Digo, caray, ¿cómo pretender imponerle a una nación autónoma y ancestral nuestros usos y costumbres sin que sus habitantes muestren reticencias? ¿En qué momento fue consultada la comunidad internacional? ¿Dónde están las armas de destrucción masiva de las que tantas veces hablaron Colin Powell y Donald Rumsfeld? Si antes nos referíamos a la “fatiga Clintoniana” ahora podemos decirnos hartos del unilateralismo de la actual Administración.
Pero dentro del equipo del actual mandatario no todo es miel sobre hojuelas. A través de filtraciones a la prensa y otros métodos menos ortodoxos, miembros del Gabinete y otros ocupantes del primer círculo han manifestado su desacuerdo a continuar por la misma senda y expresan sus dudas sobre la política actual. Bueno, es que Bush parece víctima de la obsesión, tan común en algunos –o casi todos- los presidentes: su legado histórico. ¿Y cómo será tal legado? ¿Cuál será el recuerdo que nos llevemos de Bush? El tiempo pondrá en perspectiva las cosas.

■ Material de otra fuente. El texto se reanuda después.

Lemma stored_conversation_continued :
  let sent :=
    chat_send_message "openai" "gpt-4.1" (answering "Hello again") "unused"
      ticking (lit "More") None (Some "c1") stored in
  let user_message :=
    {| role := "user"; content := chat_content (lit "More") None;
       timestamp := ticking 0 |} in
  current_conversation_ids sent.1 = current_conversation_ids stored
  /\ (forall other, other <> "c1" ->
        get_conversation other sent.1 = get_conversation other stored)
  /\ sent.2 = Some (PyStr (lit "Hello again"), "c1")
  /\ get_conversation "c1" sent.1
     = Some (set_messages
               (messages (conversation_of two_turns)
                ++ [user_message;
                    {| role := "assistant";
                       content := PyStr (lit "Hello again");
                       timestamp := ticking 2 |}])
               (conversation_of two_turns)).
Proof.
  apply (chat_send_message_continues "openai" "gpt-4.1"
           (answering "Hello again") "unused" ticking (lit "More") None "c1"
           stored (conversation_of two_turns));
    [reflexivity|discriminate|reflexivity].
Defined.

Lemma unknown_conversation_refused :
  chat_send_message "openai" "gpt-4.1" (answering "Hello") "unused" ticking
    (lit "Hi") None (Some "missing") init
  = (init, None).
Proof.
  apply (chat_send_message_refused "openai" "gpt-4.1" (answering "Hello")
           "unused" ticking (lit "Hi") None "missing" init).
  right. split; [discriminate|reflexivity].
Defined.

Lemma first_message_keeps_invariant :
  store_invariant init
  /\ store_invariant
       (chat_send_message "openai" "gpt-4.1" (answering "Hello") "id-7"
          ticking (lit "Hi") None None init).1.
Proof.
  split; [exact init_invariant|].
  apply (chat_send_message_keeps_invariant "openai" "gpt-4.1"
           (answering "Hello") "id-7" ticking (lit "Hi") None None init).
  exact init_invariant.
Defined.

Lemma greeting_and_question_answered :
  Forall2 answered [greeting; question]
    [lit "Hello"; lit "A field of study."].
Proof.
  repeat (constructor; [split; [reflexivity|intros msgs; reflexivity]|]).
  constructor.
Qed.

Lemma two_turn_flow_counted_and_scored :
  let texts :=
    exchanged_texts [greeting; question]
      [lit "Hello"; lit "A field of study."] in
  exists st' c,
    run_turns (chat_send_message "openai" "gpt-4.1") [greeting; question]
      None [] init
    = (st', Some (uuid greeting), map (fun t => (t.1, PyStr t.2)) texts)
    /\ get_conversation (uuid greeting) st' = Some c
    /\ messages c
       = exchange greeting 1 (PyStr (lit "Hello"))
         ++ exchanges [question] [lit "A field of study."]
    /\ (exists m,
          (calculate_metrics 200 c).2 = Ok m
          /\ num_turns m = length [greeting; question])
    /\ (exists ev,
          evaluate_conversation EVALUATION_DIMENSIONS (messages c) = Ok ev
          /\ length (turn_scores_of ev) = length [greeting; question]
          /\ score_turns EVALUATION_DIMENSIONS [] texts
             = Ok (turn_scores_of ev)).
Proof.
  apply (successful_flow_is_counted_and_scored "openai" "gpt-4.1" greeting
           [question] (lit "Hello") [lit "A field of study."] init 200).
  - discriminate.
  - exact greeting_and_question_answered.
Defined.

Lemma dropped_turn_loses_the_conversation :
  exists st' c,
    run_turns (chat_send_message "openai" "gpt-4.1")
      (greeting :: [question] ++ dropped :: [greeting]) None [] init
    = (st', None,
       map (fun t => (t.1, PyStr t.2))
         (exchanged_texts [greeting; question]
            [lit "Hello"; lit "A field of study."]))
    /\ get_conversation (uuid greeting) st' = Some c
    /\ messages c
       = exchange greeting 1 (PyStr (lit "Hello"))
         ++ exchanges [question] [lit "A field of study."]
         ++ [{| role := "user";
                content := chat_content (prompt dropped) (image_url dropped);
                timestamp := clock dropped 0%nat |}]
    /\ end_time c = None /\ metrics c = None.
Proof.
  apply (failed_turn_loses_the_conversation "openai" "gpt-4.1" greeting
           [question] (lit "Hello") [lit "A field of study."] dropped
           [greeting] init).
  - discriminate.
  - exact greeting_and_question_answered.
  - reflexivity.
  - intros msgs. by exists OSError.
Defined.
End ScenarioFacts.
(** * gps-speed-meter: the live tracking core

    A shallow embedding of the tracking state machine and the derived-metrics
    engine of the application, with the properties its specification states
    about them.

    Sources embedded here:
    - [services/speed-calculator]  ([haversineDistance], [calculateSpeed], ...)
    - [stores/trip-store]          (the Zustand store of the current trip)
    - [database/queries.ts]        (the [trips] table)
    - [hooks/useTracking.ts]       (the hook: refs, handlers, timers)
    - [constants/config]           ([STATIONARY_CONFIG], [CONVERSION], ...)

    Conventions of the embedding:
    - a JavaScript [number] that carries a measurement (coordinates, speeds,
      distances, sample timestamps) is a real number: arithmetic is exact and
      there is no NaN and no infinity;
    - [Date.now()] and everything derived from it alone (start times, timer
      deadlines) is an integer number of milliseconds, and [Math.floor] of an
      integer quotient is [Z.div];
    - [x | null] is [option x]; a condition on such a value is JavaScript
      truthiness ([null] and [0] are falsy);
    - every handler runs from its first line to its last without another
      handler in between (one event loop); what the handler reads from the
      outside world (the clock, a permission, whether the location source
      started) is an argument of its embedding;
    - React refs and the store are two parts of the state; the effect that
      copies the store into the refs is the function [syncRefs], an event of
      its own ([Render]): the untimed properties hold whenever it runs, the
      timed runs of the auto-pause let it run after each handler. *)

From Stdlib Require Import Reals Lra Lia ZArith List Bool.
Import ListNotations.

Para leer a Bush no es necesario el análisis de fondo característico del erudito de biblioteca. Si queremos comprenderlo es necesario entender cuál ha sido la fórmula: para ganar la elección, crea una diversión. Con ello no estamos diciendo, como lo hacen varios locos sicóticos de esos que inventan teorías por doquier, que el presidente se haya sacado de la manga la guerra para preservarse en la Presidencia. Eso sí, ¡Qué bien le sentó!